Maior projeto de reflorestamento do mundo recupera áreas degradadas por usina de Itaipu. Iniciativa inclui projetos sociais que beneficiam habitantes de 29 municípios

Um corredor verde com 104 mil hectares de mata nativa recuperada. Ligado a ele, mais 180 mil hectares de preservação em um parque nacional. Os números grandes podem parecer obra de país desenvolvido, mas a verdade é que tudo isso existe, está em solo brasileiro e tem pouco mais de dez anos de vida. O maior projeto de reflorestamento do mundo fica no Paraná, mais precisamente entre o reservatório da hidrelétrica de Itaipu e o Parque Nacional do Iguaçu.

A ideia de que a maior hidrelétrica em atividade no mundo deveria recuperar a área degradada pela construção da barragem começou em 2003. Na época de sua construção, em meados da década de 1970, foi preciso alagar uma área equivalente a sete Maracanãs e meio. Mas tão assustador quanto o tamanho da obra faraônica, é o impacto que os projetos de integração ambiental e social causam na região.

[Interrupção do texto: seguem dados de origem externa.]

(** [api/system/get_version/v0.hpp:35-36 Response] *)
Record Response := {
  Response_current_api_version : str }.
#[local] Instance Response_members : Members Response := fun v =>
  Build_Response (Response_current_api_version v).
Definition new_Response : Response :=
  {| Response_current_api_version := [] |}.

(** [api/system/get_version/v0.cpp:66-85 Impl::ParseResponse] *)
Definition ParseResponse : ResponseBase -> Response -> ResponseBase * Response :=
  parse_response
  [ required std_string "response.current_api_version" Response_current_api_version].

(** [api/system/get_version/v0.cpp:32-32 api_path] *)
Definition api_path : str := B "/api/system/get_version".

(** [api/system/get_version/v0.cpp:36-52 Impl] *)
Record Impl := { }.

(** [api/system/get_version/v0.cpp:54-56 Impl::Impl] *)
Definition new_Impl : Impl :=
  Build_Impl.

(** [api/system/get_version/v0.cpp:58-64 Impl::BuildUrl] *)
Definition BuildUrl (query_parts : list query_part) : str * list query_part :=
  (api_path ++ B ".php", query_parts).

(** [api/system/get_version/v0.cpp:48-51 Impl::GetRequestMethod] *)
Definition GetRequestMethod : RequestMethod := Get.

(** *** The description *)

(** [api/templates/apis/system/v0/get_version.json:5-11 return_params] *)
Definition Response_described : description Response :=
  [ Required string_at "response.current_api_version" Response_current_api_version].

(** [api/templates/apis/system/v0/get_version.json:1-12 input_params] *)
Definition params_described (i : Impl) : list (string * option str) :=
  [].

#[global] Instance Response_parses :
  ParsesResponse ParseResponse new_Response Response_described.
Proof. parse_class. Qed.

Definition call : api_call := {|
  call_method := GetRequestMethod;
  call_uses_token := false;
  call_BuildUrl := BuildUrl;
  call_parts := (fun _ : Impl => make_parts []);
  call_GetPostData := (fun _ _ _ => []);
  call_new := new_Response;
  call_ParseResponse := ParseResponse |}.

#[global] Instance call_implements :
  ImplementsCall call "/api/system/get_version" false params_described Response_described.
Proof. implement_call. Qed.

End Call.
End system_get_version_v0.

Além das mais de 24 milhões de árvores nativas plantadas, o corredor da biodiversidade trouxe de volta 55 espécies que não habitavam a área há tempos. Dessa forma, com um espaço que vai do Parque Nacional até a faixa de proteção do reservatório, os animais têm liberdade e garantem, assim, o aumento da diversidade genética.

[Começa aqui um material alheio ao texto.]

(** [api/upload/pre_upload/v0.cpp:363-366 Request::SetResumable] *)
Definition SetResumable (resumable : Resumability) (i : Impl) : Impl :=
  set_field resumable_ (Some resumable) i.

(** [api/upload/pre_upload/v0.cpp:368-371 Request::SetFilename] *)
Definition SetFilename (filename : str) (i : Impl) : Impl :=
  set_field filename_ (Some filename) i.

(** [api/upload/pre_upload/v0.cpp:373-376 Request::SetQuickkey] *)
Definition SetQuickkey (quickkey : str) (i : Impl) : Impl :=
  set_field quickkey_ (Some quickkey) i.

(** [api/upload/pre_upload/v0.cpp:378-381 Request::SetHash] *)
Definition SetHash (hash : str) (i : Impl) : Impl := set_field hash_ (Some hash) i.

(** [api/upload/pre_upload/v0.cpp:383-386 Request::SetFilesize] *)
Definition SetFilesize (filesize : Z) (i : Impl) : Impl := set_field filesize_ (Some filesize) i.

(** [api/upload/pre_upload/v0.cpp:388-391 Request::SetUploadFolderKey] *)
Definition SetUploadFolderKey (upload_folder_key : str) (i : Impl) : Impl :=
  set_field upload_folder_key_ (Some upload_folder_key) i.

(** [api/upload/pre_upload/v0.cpp:393-396 Request::SetRelativePath] *)
Definition SetRelativePath (relative_path : str) (i : Impl) : Impl :=
  set_field relative_path_ (Some relative_path) i.

(** [api/upload/pre_upload/v0.cpp:398-401 Request::SetActionOnDuplicate] *)
Definition SetActionOnDuplicate (action_on_duplicate : ActionOnDuplicate) (i : Impl) : Impl :=
  set_field action_on_duplicate_ (Some action_on_duplicate) i.

(** [api/upload/pre_upload/v0.cpp:403-406 Request::SetMtime] *)
Definition SetMtime (mtime : ptime) (i : Impl) : Impl := set_field mtime_ (Some mtime) i.

(** [api/upload/pre_upload/v0.cpp:90-96 Impl::BuildUrl] *)
Definition BuildUrl (query_parts : list query_part) : str * list query_part :=
  (api_path ++ B ".php", query_parts).

(** [api/upload/pre_upload/v0.cpp:80-83 Impl::GetRequestMethod] *)
Definition GetRequestMethod : RequestMethod := Post.

(** The assignments to [parts].
    [api/upload/pre_upload/v0.cpp:291-317 Impl::GetPostData] *)
Definition post_parts (i : Impl) : list query_part := make_parts
  [("resumable", AsString_Resumability <$> resumable_ i);
   ("filename", filename_ i);
   ("quick_key", quickkey_ i);
   ("hash", hash_ i);
   ("size", print_int <$> filesize_ i);
   ("upload_folder_key", upload_folder_key_ i);
   ("path", relative_path_ i);
   ("action_on_duplicate", AsString_ActionOnDuplicate <$> action_on_duplicate_ i);
   ("mtime", AsString_ptime <$> mtime_ i)].

(** [api/upload/pre_upload/v0.cpp:291-317 Impl::GetPostData] *)
Definition GetPostData (MD5 : str -> str) (a : SessionTokenApi) (i : Impl) : str :=
  MakePost MD5 a (api_path ++ B ".php") (post_parts i).

(** *** The description *)

(** [api/templates/apis/upload/v0/pre_upload.json:135-215 return_params] *)
Definition Response_described : description Response :=
  [ Optional (enum_at [("no", StorageLimit_WithinBounds); ("yes", StorageLimit_Exceeded)])
       "response.storage_limit_exceeded" Response_storage_limit_exceeded;
    Optional (number_at uint64) "response.storage_limit" Response_storage_limit;
    Optional (number_at uint64) "response.used_storage_size" Response_used_storage_size;
    Optional (enum_at [("no", KnownByCloud_Known); ("yes", KnownByCloud_Unknown)])
       "response.new_hash" Response_known_by_cloud;
    Optional string_at "response.quickkey" Response_quickkey;
    Optional string_at "response.duplicate_quickkey" Response_duplicate_quickkey;
    Optional (enum_at [("no", DuplicateName_NoPreexistingName);
       ("yes", DuplicateName_DuplicateNameExists)]) "response.duplicate_name"
       Response_duplicate_name;
    Optional string_at "response.resumable_upload.upload_key" Response_upload_key;
    Optional (enum_at [("no", UnitsReady_NotReady); ("yes", UnitsReady_AllUnitsReady)])
       "response.resumable_upload.all_units_ready" Response_all_units_ready;
    Optional (number_at uint32) "response.resumable_upload.number_of_units"
       Response_number_of_units;
    Optional (number_at uint64) "response.resumable_upload.unit_size" Response_unit_size;
    Optional (number_at uint32) "response.resumable_upload.bitmap.count" Response_bitmap_count;
    OptionalArray (number_here uint16) "response.resumable_upload.bitmap.words"
       Response_bitmap_words].

(** [api/templates/apis/upload/v0/pre_upload.json:5-17 Resumability] *)
Definition AsDescribed_Resumability (value : Resumability) : str :=
  match value with
  | Resumability_NotResumable => B "no"
  | Resumability_Resumable => B "yes"
  end.

(** [api/templates/apis/upload/v0/pre_upload.json:18-34 ActionOnDuplicate] *)
Definition AsDescribed_ActionOnDuplicate (value : ActionOnDuplicate) : str :=
  match value with
  | ActionOnDuplicate_Skip => B "skip"
  | ActionOnDuplicate_Keep => B "keep"
  | ActionOnDuplicate_Replace => B "replace"
  end.

(** [api/templates/apis/upload/v0/pre_upload.json:88-134 input_params] *)
Definition params_described (i : Impl) : list (string * option str) :=
  [("resumable", (AsDescribed_Resumability) <$> resumable_ i);
   ("filename", filename_ i);
   ("quick_key", quickkey_ i);
   ("hash", hash_ i);
   ("size", print_int <$> filesize_ i);
   ("upload_folder_key", upload_folder_key_ i);
   ("path", relative_path_ i);
   ("action_on_duplicate", (AsDescribed_ActionOnDuplicate) <$> action_on_duplicate_ i);
   ("mtime", iso_time <$> mtime_ i)].

#[global] Instance Response_parses :
  ParsesResponse ParseResponse new_Response Response_described.
Proof. parse_class. Qed.

Definition call : api_call := {|
  call_method := GetRequestMethod;
  call_uses_token := true;
  call_BuildUrl := BuildUrl;
  call_parts := post_parts;
  call_GetPostData := GetPostData;
  call_new := new_Response;
  call_ParseResponse := ParseResponse |}.

#[global] Instance call_implements :
  ImplementsCall call "/api/upload/pre_upload" true params_described Response_described.
Proof. implement_call. Qed.

End Call.
End upload_pre_upload_v0.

Apesar da área verde recuperada chamar a atenção pelo seu tamanho, o trabalho de preservação não parou por ali. A recuperação da bacia do Paraná envolve 29 municípios da região, atinge diretamente um milhão e cem mil pessoas e conta com projetos que vão desde a recuperação de matas ciliares ; que já cobrem 1350 km de margens de rios ; até o incentivo da pesca não predatória nas comunidades que ocupam áreas próximas à usina.

O investimento feito pela estatal para recuperar, aos poucos, as microbacias que formam a bacia do Paraná chegou a quase R$ 80 milhões nos últimos dez anos. No entanto, os mais de 284 mil hectares de flora e fauna, além da parte aquífera, recuperados, não poderiam se resumir somente a melhorias ambientais. Era preciso que natureza e homem conversassem em harmonia e que um pudesse interferir positivamente no outro. E para que isso acontecesse só havia um jeito: mudar a filosofia da empresa.

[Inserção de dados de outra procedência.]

(** [api/templates/apis/user/v1_3/get_info.json:147-187 Twitter] *)
Definition Twitter_described : description Twitter :=
  [ Optional string_at "twitter_id" Twitter_id;
    Optional string_at "date_created" Twitter_date_created;
    Optional string_at "screen_name" Twitter_screen_name;
    Optional string_at "name" Twitter_name;
    Optional string_at "i18n" Twitter_i18n;
    Optional (enum_at [("no", Linked_No); ("yes", Linked_Yes)]) "linked" Twitter_linked].

(** [api/templates/apis/user/v1_3/get_info.json:188-252 Gmail] *)
Definition Gmail_described : description Gmail :=
  [ Optional string_at "gmail_id" Gmail_id;
    Optional time_at "created" Gmail_created;
    Optional string_at "email" Gmail_email;
    Optional string_at "gmail_url" Gmail_url;
    Optional string_at "name" Gmail_name;
    Optional string_at "firstname" Gmail_first_name;
    Optional string_at "lastname" Gmail_last_name;
    Optional string_at "i18n" Gmail_i18n;
    Optional time_at "synced" Gmail_synced;
    Optional (enum_at [("no", Linked_No); ("yes", Linked_Yes)]) "linked" Gmail_linked].

(** [api/templates/apis/user/v1_3/get_info.json:254-381 return_params] *)
Definition Response_described : description Response :=
  [ Required string_at "response.user_info.ekey" Response_ekey;
    Required string_at "response.user_info.email" Response_email;
    Default [] string_at "response.user_info.first_name" Response_first_name;
    Default [] string_at "response.user_info.last_name" Response_last_name;
    Required string_at "response.user_info.display_name" Response_display_name;
    Default Gender_Unknown (enum_at [("unknown", Gender_Unknown); ("male", Gender_Male);
       ("female", Gender_Female)]) "response.user_info.gender" Response_gender;
    Default not_a_date time_at "response.user_info.birth_date" Response_birth_date;
    Optional string_at "response.user_info.location" Response_location;
    Optional string_at "response.user_info.website" Response_website;
    Required (enum_at [("no", AccountType_Basic); ("yes", AccountType_Premium)])
       "response.user_info.premium" Response_account_type;
    Required (number_at int64) "response.user_info.bandwidth" Response_bandwidth;
    Default not_a_date time_at "response.user_info.created" Response_created_datetime;
    Required (enum_at [("no", Validated_NotValidated); ("yes", Validated_Validated)])
       "response.user_info.validated" Response_validated;
    Optional string_at "response.user_info.tos_accepted" Response_tos_accepted;
    Required (number_at uint64) "response.user_info.used_storage_size" Response_used_storage_size;
    Required (number_at uint64) "response.user_info.base_storage" Response_base_storage;
    Required (number_at uint64) "response.user_info.bonus_storage" Response_bonus_storage;
    Required (number_at uint64) "response.user_info.storage_limit" Response_storage_limit;
    Required (enum_at [("no", LimitExceeded_WithinBounds); ("yes", LimitExceeded_Exceeded)])
       "response.user_info.storage_limit_exceeded" Response_storage_limit_exceeded;
    Required (number_at uint32) "response.user_info.options" Response_options;
    OptionalStruct Facebook_described "response.user_info.facebook" Response_facebook;
    OptionalStruct Twitter_described "response.user_info.twitter" Response_twitter;
    OptionalStruct Gmail_described "response.user_info.gmail" Response_gmail].

(** [api/templates/apis/user/v1_3/get_info.json:1-382 input_params] *)
Definition params_described (i : Impl) : list (string * option str) :=
  [].

#[global] Instance Facebook_parses : Parses FacebookFromPropertyBranch new_Facebook
  Facebook_described.
Proof. parse_class. Qed.
#[global] Instance Twitter_parses : Parses TwitterFromPropertyBranch new_Twitter
  Twitter_described.
Proof. parse_class. Qed.
#[global] Instance Gmail_parses : Parses GmailFromPropertyBranch new_Gmail Gmail_described.
Proof. parse_class. Qed.
#[global] Instance Response_parses :
  ParsesResponse ParseResponse new_Response Response_described.
Proof. parse_class. Qed.

Definition call : api_call := {|
  call_method := GetRequestMethod;
  call_uses_token := true;
  call_BuildUrl := BuildUrl;
  call_parts := post_parts;
  call_GetPostData := GetPostData;
  call_new := new_Response;
  call_ParseResponse := ParseResponse |}.

#[global] Instance call_implements :
  ImplementsCall call "/api/1.3/user/get_info" true params_described Response_described.
Proof. implement_call. Qed.

End Call.
End user_get_info_v1_3.

(** ** [api/user/get_limits/v0.cpp] *)
Module user_get_limits_v0.

Section Call.
Context `{Libraries}.

(** [api/user/get_limits/v0.hpp:36-73 Response] *)
Record Response := {
  Response_storage_base : Z;
  Response_storage_bonus : Z;
  Response_storage_limit : Z;
  Response_storage_used : Z;
  Response_bandwidth_limit : Z;
  Response_bandwidth_used : Z;
  Response_collaboration_limit : Z;
  Response_collaboration_today : Z;
  Response_one_time_downloads_limit : Z;
  Response_one_time_downloads_today : Z;
  Response_streaming_bandwidth_limit : Z;
  Response_streaming_bandwidth_today : Z;
  Response_upload_size_limit : Z }.
#[local] Instance Response_members : Members Response := fun v =>
  Build_Response (Response_storage_base v) (Response_storage_bonus v) (Response_storage_limit v)
    (Response_storage_used v) (Response_bandwidth_limit v) (Response_bandwidth_used v)
    (Response_collaboration_limit v) (Response_collaboration_today v)
    (Response_one_time_downloads_limit v) (Response_one_time_downloads_today v)
    (Response_streaming_bandwidth_limit v) (Response_streaming_bandwidth_today v)
    (Response_upload_size_limit v).
Definition new_Response : Response :=
  {| Response_storage_base := indeterminate Z _; Response_storage_bonus := indeterminate Z _;
     Response_storage_limit := indeterminate Z _; Response_storage_used := indeterminate Z _;
     Response_bandwidth_limit := indeterminate Z _; Response_bandwidth_used := indeterminate Z _;
     Response_collaboration_limit := indeterminate Z _;
     Response_collaboration_today := indeterminate Z _;
     Response_one_time_downloads_limit := indeterminate Z _;
     Response_one_time_downloads_today := indeterminate Z _;
     Response_streaming_bandwidth_limit := indeterminate Z _;
     Response_streaming_bandwidth_today := indeterminate Z _;
     Response_upload_size_limit := indeterminate Z _ |}.

(** [api/user/get_limits/v0.cpp:68-195 Impl::ParseResponse] *)
Definition ParseResponse : ResponseBase -> Response -> ResponseBase * Response :=
  parse_response
  [ required (an uint64) "response.storage_base" Response_storage_base;
    required (an uint64) "response.storage_bonus" Response_storage_bonus;
    required (an uint64) "response.storage_limit" Response_storage_limit;
    required (an uint64) "response.storage_used" Response_storage_used;
    required (an uint64) "response.bandwidth_limit" Response_bandwidth_limit;
    required (an uint64) "response.bandwidth_used" Response_bandwidth_used;
    required (an uint32) "response.collaboration_limit" Response_collaboration_limit;
    required (an uint32) "response.collaboration_today" Response_collaboration_today;
    required (an uint32) "response.one_time_downloads_limit" Response_one_time_downloads_limit;
    required (an uint32) "response.one_time_downloads_today" Response_one_time_downloads_today;
    required (an uint64) "response.streaming_bandwidth_limit" Response_streaming_bandwidth_limit;
    required (an uint64) "response.streaming_bandwidth_today" Response_streaming_bandwidth_today;
    required (an uint64) "response.upload_size_limit" Response_upload_size_limit].

(** [api/user/get_limits/v0.cpp:32-32 api_path] *)
Definition api_path : str := B "/api/user/get_limits".

(** [api/user/get_limits/v0.cpp:36-54 Impl] *)
Record Impl := { }.

(** [api/user/get_limits/v0.cpp:56-58 Impl::Impl] *)
Definition new_Impl : Impl :=
  Build_Impl.

(** [api/user/get_limits/v0.cpp:60-66 Impl::BuildUrl] *)
Definition BuildUrl (query_parts : list query_part) : str * list query_part :=
  (api_path ++ B ".php", query_parts).

(** [api/user/get_limits/v0.cpp:50-53 Impl::GetRequestMethod] *)
Definition GetRequestMethod : RequestMethod := Post.

(** The assignments to [parts].
    [api/user/get_limits/v0.cpp:197-205 Impl::GetPostData] *)
Definition post_parts (i : Impl) : list query_part := make_parts
  [].

(** [api/user/get_limits/v0.cpp:197-205 Impl::GetPostData] *)
Definition GetPostData (MD5 : str -> str) (a : SessionTokenApi) (i : Impl) : str :=
  MakePost MD5 a (api_path ++ B ".php") (post_parts i).

(** *** The description *)

(** [api/templates/apis/user/v0/get_limits.json:4-70 return_params] *)
Definition Response_described : description Response :=
  [ Required (number_at uint64) "response.storage_base" Response_storage_base;
    Required (number_at uint64) "response.storage_bonus" Response_storage_bonus;
    Required (number_at uint64) "response.storage_limit" Response_storage_limit;
    Required (number_at uint64) "response.storage_used" Response_storage_used;
    Required (number_at uint64) "response.bandwidth_limit" Response_bandwidth_limit;
    Required (number_at uint64) "response.bandwidth_used" Response_bandwidth_used;
    Required (number_at uint32) "response.collaboration_limit" Response_collaboration_limit;
    Required (number_at uint32) "response.collaboration_today" Response_collaboration_today;
    Required (number_at uint32) "response.one_time_downloads_limit"
       Response_one_time_downloads_limit;
    Required (number_at uint32) "response.one_time_downloads_today"
       Response_one_time_downloads_today;
    Required (number_at uint64) "response.streaming_bandwidth_limit"
       Response_streaming_bandwidth_limit;
    Required (number_at uint64) "response.streaming_bandwidth_today"
       Response_streaming_bandwidth_today;
    Required (number_at uint64) "response.upload_size_limit" Response_upload_size_limit].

Diretor de coordenação da Itaipu Binacional, Nelton Friedrich explica que a estatal tomou a decisão de transformar a forma como era vista pela comunidade, bem como a maneira como atuava nas redondezas da hidrelétrica. ;Em 2003, aconteceu uma imersão de cem dias na empresa e mudamos o nosso planejamento estratégico. Concluímos que uma empresa estatal não deveria ser apenas isso, uma empresa. Era preciso que fosse feita inclusão social e produtiva;. A nova estratégia, criada por funcionários, considerou a estatal como uma empresa cidadã e como a binacional deveria ser vista pela comunidade nos próximos 40 anos. ;Foi aí que ficou claro que Itaipu deveria ser capaz de atuar no seu entorno e ser uma agente de desenvolvimento mais justo na sociedade;, diz.

Verde humano
Para unir consciência ambiental e mudança social foi criado o programa Cultivando Água Boa, que engloba 20 projetos e 65 ações em todos os 29 municípios que ocupam áreas próximas à bacia Paraná. De acordo com a estatal, cada cidade conta com um comitê gestor, que consegue gerenciar mais de perto as necessidades de cada região e os projetos que devem ser desenvolvidos para sanar essas deficiências. A ideia é que todas as decisões sejam tomadas em conjunto. ;A comunidade e a prefeitura listam sonhos que gostariam de ver realizados no município e, depois de entrar em consenso, são escolhidas as metas comuns;, explica Friedrich.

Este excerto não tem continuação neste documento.